We have all experienced misery, but few people try to understand it.

This week we learn that the punishment for an accidental murder (manslaughter) is that the perpetrator is to be exiled to what the Torah calls a refuge city. He is to live there until he dies, or until the Cohen Godol (High Priest) dies (Bamidbar 35:25). Whichever comes first.

What if he attempts to leave? Let's say he wants to visit his new granddaughter, or go to his nephew's bar-mitzvah. Then the victim's next of kin is entitled to kill him.

Interestingly, our sages tell us, that the mother of the Cohen Godol would visit these inmates and bring them food parcels so they would not pray for the death of her son.

Let us think how strange this is. Two man-slaughterers, separately kill two people within a month of each other. But in-between them the Cohen Godol dies. One goes free after just a few days and the other spends the rest of his life in isolation. Is that fair?

Allow me to describe the second worst misery. Getting a call from your doctor with really bad news. Failing a test. Getting a rejection letter from the school you were hoping to go to.

Now, let me tell you the worst misery.

My cousin is battling cancer (please pray for her: Penina bas Zissa Fraya) she went thru the all too common treatments.
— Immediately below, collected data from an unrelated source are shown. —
(** X3: a vote passes only for an answer that is in the list, and one
    more answer equal to the correct one never turns a pass into a fail,
    as one more answer different from it never turns a fail into a
    pass. *)
Theorem calculate_majority_vote_growth :
  forall (answers : list str) (correct_answer : str),
    (calculate_majority_vote answers correct_answer = true ->
     In correct_answer answers
     /\ calculate_majority_vote (answers ++ [correct_answer]) correct_answer
        = true)
    /\ (forall other,
          calculate_majority_vote answers correct_answer = false ->
          other <> correct_answer ->
          calculate_majority_vote (answers ++ [other]) correct_answer
          = false).
Proof.
  intros answers correct_answer. split.
  - intros H. apply vote_iff_twice_count in H. split.
    + apply (count_occ_In str_eq_dec). lia.
    + apply vote_iff_twice_count.
      rewrite length_app, count_occ_app. cbn [count_occ List.length].
      destruct (str_eq_dec correct_answer correct_answer); [lia | congruence].
  - intros other H Hne. apply not_true_iff_false.
    apply not_true_iff_false in H. intros K. apply H.
    apply vote_iff_twice_count. apply vote_iff_twice_count in K.
    rewrite length_app, count_occ_app in K.
    cbn [count_occ List.length] in K.
    destruct (str_eq_dec other correct_answer); [congruence | lia].
Qed.

Lemma calculate_majority_vote_growth_witness :
  (In (py "A") [py "A"]
   /\ calculate_majority_vote ([py "A"] ++ [py "A"]) (py "A") = true)
  /\ calculate_majority_vote ([py "A"; py "B"] ++ [py "C"]) (py "A") = false.
Proof.
  split.
  - apply (proj1 (calculate_majority_vote_growth [py "A"] (py "A"))).
    reflexivity.
  - apply (proj2 (calculate_majority_vote_growth [py "A"; py "B"] (py "A"))).
    + reflexivity.
    + discriminate.
Defined.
Then, she called the doctor to find the results. The doctor told her, he was going on vacation and would let her know when he gets back (I am not making this up.)
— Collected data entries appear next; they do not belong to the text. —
(** * sih-backend: submission store and upload pipeline

    A shallow embedding of the Express handlers of the repository
    ([server.js] and its sibling variants) together with the parts of the
    JavaScript runtime they lean on: dynamically typed values, Numbers,
    object spread, and [JSON.stringify] / [JSON.parse] as used by the
    flat-file store. *)

From Stdlib Require Import ZArith Ascii String Decimal DecimalFacts DecimalN SpecFloat.
From stdpp Require Import base tactics option list sorting strings.

Local Open Scope Z_scope.
Local Open Scope list_scope.

(** ** JavaScript numbers *)

Module Number.

(** The Number type is IEEE 754 binary64. *)
Definition prec : Z := 53.
Definition emax : Z := 1024.

Definition sf_eqb (x y : spec_float) : bool :=
  match x, y with
  | S754_zero s, S754_zero s' => Bool.eqb s s'
  | S754_infinity s, S754_infinity s' => Bool.eqb s s'
  | S754_nan, S754_nan => true
  | S754_finite s m e, S754_finite s' m' e' =>
      Bool.eqb s s' && Pos.eqb m m' && Z.eqb e e'
  | _, _ => false
  end.

(** *** Decimal digits *)

Definition digit_value (d : digits) : N :=
  match d with
  | d0 => 0 | d1 => 1 | d2 => 2 | d3 => 3 | d4 => 4
  | d5 => 5 | d6 => 6 | d7 => 7 | d8 => 8 | d9 => 9
  end%N.

(** The value of a digit sequence, most significant digit first. *)
Definition value_of (ds : list digits) : N :=
  foldl (λ a d, a * 10 + digit_value d)%N 0%N ds.

Definition digits_of (n : N) : list digits := DecimalFacts.to_list (N.to_uint n).

Definition digit_char (d : digits) : ascii :=
  match d with
  | d0 => "0" | d1 => "1" | d2 => "2" | d3 => "3" | d4 => "4"
  | d5 => "5" | d6 => "6" | d7 => "7" | d8 => "8" | d9 => "9"
  end%char.

Definition digit_of_char (c : ascii) : option digits :=
  if Ascii.eqb c "0" then Some d0
  else if Ascii.eqb c "1" then Some d1
  else if Ascii.eqb c "2" then Some d2
  else if Ascii.eqb c "3" then Some d3
  else if Ascii.eqb c "4" then Some d4
  else if Ascii.eqb c "5" then Some d5
  else if Ascii.eqb c "6" then Some d6
  else if Ascii.eqb c "7" then Some d7
  else if Ascii.eqb c "8" then Some d8
  else if Ascii.eqb c "9" then Some d9
  else None.

Definition render (ds : list digits) : list ascii := map digit_char ds.

(** *** From a decimal to the nearest Number *)

(** The Number nearest to [m * 10 ^ e], ties to even, with the sign
    given; beyond the largest finite Number it is an infinity. *)
Definition of_decimal (sign : bool) (m : N) (e : Z) : spec_float :=
  match m with
  | N0 => S754_zero sign
  | Npos p =>
      if 0 <=? e then
        if 400 <? e then S754_infinity sign
        else binary_round prec emax sign (Z.to_pos (Zpos p * 10 ^ e)) 0
      else if Z.of_nat (length (digits_of m)) + e <? -400 then S754_zero sign
      else SFdiv prec emax (S754_finite sign p 0)
             (S754_finite false (Z.to_pos (10 ^ (- e))) 0)
  end.

(** *** From a Number to its shortest decimal *)

(** [m * 2 ^ e] as a fraction. *)
Definition ratio (m : positive) (e : Z) : Z * Z :=
  if 0 <=? e then (Zpos m * 2 ^ e, 1) else (Zpos m, 2 ^ (- e)).

Fixpoint leading_zeros (fuel : nat) (num den : Z) : Z :=
  match fuel with
  | O => 1
  | S fuel =>
      if den <=? num * 10 then 1 else 1 + leading_zeros fuel (num * 10) den
  end.

(** The [n] with [10 ^ (n - 1) <= num / den < 10 ^ n]. *)
Definition decade (num den : Z) : Z :=
  let q := num / den in
  if 0 <? q then Z.of_nat (length (digits_of (Z.to_N q)))
  else 1 - leading_zeros 400 num den.

Fixpoint strip_zeros (fuel : nat) (s : Z) (p : Z) : Z * Z :=
  match fuel with
  | O => (s, p)
  | S fuel =>
      if (s mod 10 =? 0) && negb (s =? 0) then strip_zeros fuel (s / 10) (p + 1)
      else (s, p)
  end.

(** The decimal [s * 10 ^ p], without its trailing zeros, if it denotes
    [x]. *)
Definition denotes (x : spec_float) (sign : bool) (s p : Z) : option (N * Z) :=
  let '(s', p') := strip_zeros 20 s p in
  if sf_eqb (of_decimal sign (Z.to_N s') p') x then Some (Z.to_N s', p') else None.

(** The two decimals of [k] digits around [num / den]: of those that
    denote [x] the nearer one, and the even one on a tie. *)
Definition candidate (x : spec_float) (sign : bool) (num den n : Z) (k : Z)
  : option (N * Z) :=
  let p := n - k in
  let '(tn, td) :=
    if 0 <=? p then (num, den * 10 ^ p) else (num * 10 ^ (- p), den) in
  let lo := tn / td in
  let r := tn mod td in
  match denotes x sign lo p, denotes x sign (lo + 1) p with
  | Some a, Some b =>
      Some (if 2 * r <? td then a
            else if td <? 2 * r then b
            else if Z.even lo then a else b)
  | Some a, None => Some a
  | None, Some b => Some b
  | None, None => None
  end.

Fixpoint search (x : spec_float) (sign : bool) (num den n : Z)
    (fuel : nat) (k : Z) : option (N * Z) :=
  match fuel with
  | O => None
  | S fuel =>
      match candidate x sign num den n k with
      | Some c => Some c
      | None => search x sign num den n fuel (k + 1)
      end
  end.

(** Number::toString, step 5: the integers [s] and [n - k] for the finite
    Number [(-1) ^ sign * m * 2 ^ e], with [k] as small as possible.
    Seventeen digits are enough for every Number. *)
Definition shortest (sign : bool) (m : positive) (e : Z) : option (N * Z) :=
  let '(num, den) := ratio m e in
  search (S754_finite sign m e) sign num den (decade num den) 17 1.

(** *** The type of Numbers *)

Definition is_double (x : spec_float) : bool :=
  valid_binary prec emax x
  && match x with
     | S754_finite sign m e => bool_decide (is_Some (shortest sign m e))
     | _ => true
     end.

Record number : Type := mk_number { num : spec_float; num_ok : is_double num = true }.

Definition make (x : spec_float) : option number :=
  match is_double x as b return is_double x = b → option number with
  | true => λ H, Some (mk_number x H)
  | false => λ _, None
  end eq_refl.

Definition zero : number := mk_number (S754_zero false) eq_refl.
Definition infinity : number := mk_number (S754_infinity false) eq_refl.
Definition nan : number := mk_number S754_nan eq_refl.

(** An integer as a Number. *)
Definition of_Z (n : Z) : number :=
  default zero (make (binary_normalize prec emax n 0 false)).

Definition is_finite (x : number) : bool :=
  match num x with
  | S754_zero _ | S754_finite _ _ _ => true
  | _ => false
  end.

(** [+0], [-0] and [NaN] are the falsy Numbers. *)
Definition is_falsy (x : number) : bool :=
  match num x with
  | S754_zero _ | S754_nan => true
  | _ => false
  end.

Definition is_negative_zero (x : number) : bool :=
  match num x with
  | S754_zero true => true
  | _ => false
  end.

(** *** Number::toString *)

Definition chars (s : string) : list ascii := list_ascii_of_string s.

(** Steps 6 to 10, for the digits [ds] of [s] and the position [n] of the
    decimal point. *)
Definition decimal_text (ds : list digits) (n : Z) : list ascii :=
  let k := Z.of_nat (length ds) in
  if (k <=? n) && (n <=? 21) then
    render ds ++ replicate (Z.to_nat (n - k)) "0"%char
  else if (0 <? n) && (n <=? 21) then
    render (take (Z.to_nat n) ds) ++ "."%char :: render (drop (Z.to_nat n) ds)
  else if (-6 <? n) && (n <=? 0) then
    "0"%char :: "."%char :: replicate (Z.to_nat (- n)) "0"%char ++ render ds
  else
    let e := n - 1 in
    let exponent :=
      "e"%char :: (if 0 <=? e then "+"%char else "-"%char)
      :: render (digits_of (Z.abs_N e)) in
    match ds with
    | [] => []
    | [d] => digit_char d :: exponent
    | d :: rest => digit_char d :: "."%char :: render rest ++ exponent
    end.

Definition finite_text (sign : bool) (m : positive) (e : Z) : list ascii :=
  (if sign then ["-"%char] else [])
  ++ match shortest sign m e with
     | Some (s, p) =>
         let ds := digits_of s in decimal_text ds (p + Z.of_nat (length ds))
     | None => []
     end.

Definition number_text (x : number) : list ascii :=
  match num x with
  | S754_nan => chars "NaN"
  | S754_zero _ => chars "0"
  | S754_infinity false => chars "Infinity"
  | S754_infinity true => chars "-Infinity"
  | S754_finite sign m e => finite_text sign m e
  end.

(** *** Reading a JSON number *)

Fixpoint read_digits (s : list ascii) : list digits * list ascii :=
  match s with
  | c :: r =>
      match digit_of_char c with
      | Some d => let '(ds, r') := read_digits r in (d :: ds, r')
      | None => ([], s)
      end
  | [] => ([], [])
  end.

(** [int]: a lone [0], or digits that do not start with [0]. *)
Definition read_int (s : list ascii) : option (list digits * list ascii) :=
  match s with
  | c :: r =>
      match digit_of_char c with
      | Some d0 => Some ([d0], r)
      | Some d => let '(ds, r') := read_digits r in Some (d :: ds, r')
      | None => None
      end
  | [] => None
  end.

(** [frac]: nothing, or a point and at least one digit. *)
Definition read_frac (s : list ascii) : option (list digits * list ascii) :=
  match s with
  | c :: r =>
      if Ascii.eqb c "."%char then
        match read_digits r with
        | ([], _) => None
        | (ds, r') => Some (ds, r')
        end
      else Some ([], s)
  | [] => Some ([], [])
  end.

(** [exp]: nothing, or [e] or [E], an optional sign and at least one
    digit. *)
Definition read_exp (s : list ascii) : option (Z * list ascii) :=
  match s with
  | c :: r =>
      if Ascii.eqb c "e"%char || Ascii.eqb c "E"%char then
        let '(negative, r1) :=
          match r with
          | c' :: r' =>
              if Ascii.eqb c' "-"%char then (true, r')
              else if Ascii.eqb c' "+"%char then (false, r')
              else (false, r)
          | [] => (false, r)
          end in
        match read_digits r1 with
        | ([], _) => None
        | (ds, r2) =>
            Some (if negative then - Z.of_N (value_of ds)
                  else Z.of_N (value_of ds), r2)
        end
      else Some (0, s)
  | [] => Some (0, [])
  end.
I should mention she lives in a country that has socialized medicine.

I can deal with knowing, I can't deal with knowing soon.

What should the punishment be for someone who accidentally killed another?
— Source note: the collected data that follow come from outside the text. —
(** * Word-count map/reduce workers (HW-4/mapreduce): a shallow embedding

    The two HTTP workers of the pipeline are embedded here:
    - [mapHandler]    from [HW-4/mapreduce/mapper/main.go],
    - [reduceHandler] from the reducer's [main.go],
    together with the parts of Go's [strings] package they call and a model
    of the S3 bucket they exchange data through.  What the workers take
    from tables and from [encoding/json] is the interface [GoLib]: the
    properties of the workers hold for every implementation of it, and
    [Module Runtime] gives one that runs.  The orchestrator, which is a
    script that is not part of the Go sources, is modelled from its
    specification in [Module Orchestrator].  The album service and the map
    behind a mutex of the other assignments are embedded in [Module Albums]
    and [Module Locked]. *)

From stdpp Require Import gmap strings list fin_maps pretty.
From Stdlib Require Import ZArith Lia Floats.PrimFloat.

Local Open Scope Z_scope.

(** ** Go values *)

(** A Go string is modelled by the sequence of runes (code points) that a
    [range] loop over it yields; a byte that is not valid UTF-8 yields the
    rune U+FFFD, which is also what [strings.ToLower] writes for it.  The
    functions of [strings] below work rune by rune, as their sources do
    outside their ASCII fast paths (the fast paths agree with them on
    ASCII). *)
Abbreviation rune := Z.
Abbreviation gostring := (list Z).

(** A string literal of the source: its bytes, read as runes.  Every literal
    of the two workers is ASCII. *)
Fixpoint lit (s : string) : gostring :=
  match s with
  | EmptyString => []
  | String c s' => Z.of_nat (Ascii.nat_of_ascii c) :: lit s'
  end.

(** Go's [int] on the 64-bit targets the containers are built for:
    addition wraps around in two's complement. *)
Definition int_min : Z := - 2 ^ 63.
Definition int_max : Z := 2 ^ 63 - 1.
Definition wrap64 (z : Z) : Z := (z + 2 ^ 63) mod 2 ^ 64 - 2 ^ 63.
Definition add64 (a b : Z) : Z := wrap64 (a + b).

(** ** Package [unicode] and [strings] *)

(** [unicode.IsSpace]: the Latin-1 switch followed by the [White_Space]
    range table. *)
Definition unicode_IsSpace (r : rune) : bool :=
  if Z.leb r 255 then
    Z.eqb r 9 || Z.eqb r 10 || Z.eqb r 11 || Z.eqb r 12 || Z.eqb r 13 ||
    Z.eqb r 32 || Z.eqb r 133 || Z.eqb r 160
  else
    Z.eqb r 5760 || (Z.leb 8192 r && Z.leb r 8202) ||
    Z.eqb r 8232 || Z.eqb r 8233 || Z.eqb r 8239 || Z.eqb r 8287 ||
    Z.eqb r 12288.

(** [strings.FieldsFunc(s, f)]: [start] is the field being read, [None]
    while the scan is between fields ([start < 0] in the source). *)
Fixpoint fieldsFrom (f : rune → bool) (start : option gostring) (s : gostring)
  : list gostring :=
  match s with
  | [] => match start with
          | Some w => [w]
          | None => []
          end
  | r :: s' =>
      if f r then
        match start with
        | Some w => w :: fieldsFrom f None s'
        | None => fieldsFrom f None s'
        end
      else
        match start with
        | Some w => fieldsFrom f (Some (w ++ [r])) s'
        | None => fieldsFrom f (Some [r]) s'
        end
  end.

Definition FieldsFunc (s : gostring) (f : rune → bool) : list gostring :=
  fieldsFrom f None s.

(** [strings.Fields(s)]. *)
Definition Fields (s : gostring) : list gostring := FieldsFunc s unicode_IsSpace.

(** Membership of a rune in a cutset. *)
Definition inCutset (cutset : gostring) (r : rune) : bool :=
  bool_decide (r ∈ cutset).

(** [strings.TrimLeftFunc(s, f)]. *)
Fixpoint TrimLeftFunc (s : gostring) (f : rune → bool) : gostring :=
  match s with
  | [] => []
  | r :: s' => if f r then TrimLeftFunc s' f else s
  end.

(** [strings.TrimRightFunc(s, f)]. *)
Definition TrimRightFunc (s : gostring) (f : rune → bool) : gostring :=
  rev (TrimLeftFunc (rev s) f).

(** [strings.Trim(s, cutset)]: the right end is trimmed first, then the
    left one. *)
Definition Trim (s cutset : gostring) : gostring :=
  TrimLeftFunc (TrimRightFunc s (inCutset cutset)) (inCutset cutset).

(** [strings.TrimFunc(s, f)]: the left end is trimmed first, then the right
    one. *)
Definition TrimFunc (s : gostring) (f : rune → bool) : gostring :=
  TrimRightFunc (TrimLeftFunc s f) f.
It depends on who you think the victim is.

Yes, for sure, the one who died. But there is another victim - our sense of security and well-being was killed. Therefore, the rest of society is a victim.

When Charles Lindbergh's son was kidnapped in 1932, it changed the way parents all over America looked out for their children. Were people murdered before this? Unfortunately yes. But kidnapping children?! No. Not like this, and it killed people's sense of security. Even though the actual risk had probably not really changed.

People often remark how safe they feel in Israel. And it's hard to explain when you are living in a very small area surrounded by brutal enemies. I think this will help understand. In America we are not worried about inner city drug lords gunning us down at Harris Teeter. We are worried about the other guy on the beltway falling asleep at the wheel and (God forbid) swerving into our lane.

In Israel, they don't worry about the careless manslaughter, they worry about the crazies in Gaza. And those they have pretty much locked up.

On a deeper level, there is no such thing as an accidental murderer. When it's your children in the driveway, you make sure to check your mirrors three times. When life is precious, you make sure you are focused. People may drop vases, they may drop camera's. But they don't drop babies. You can only "accidentally" kill someone if you have lost the sense of how valuable life truly is.

Life is precious, and this manslaughter didn't get that. And so he made us all nervous. Because we just don't know if it's safe. And so his punishment is that he too lives a life of uncertainty.

And who's fault is that?

The Cohen Godol - because it's his job to teach the ultimate Jewish value - that life is precious. And so beautifully, the Torah comes full circle, he too has to live with a sense of insecurity, that someone might be praying for his demise.

Sometimes it simply cannot be helped, but invariably people think that being vague is better than delivering bad news, that's because they simply do not understand misery.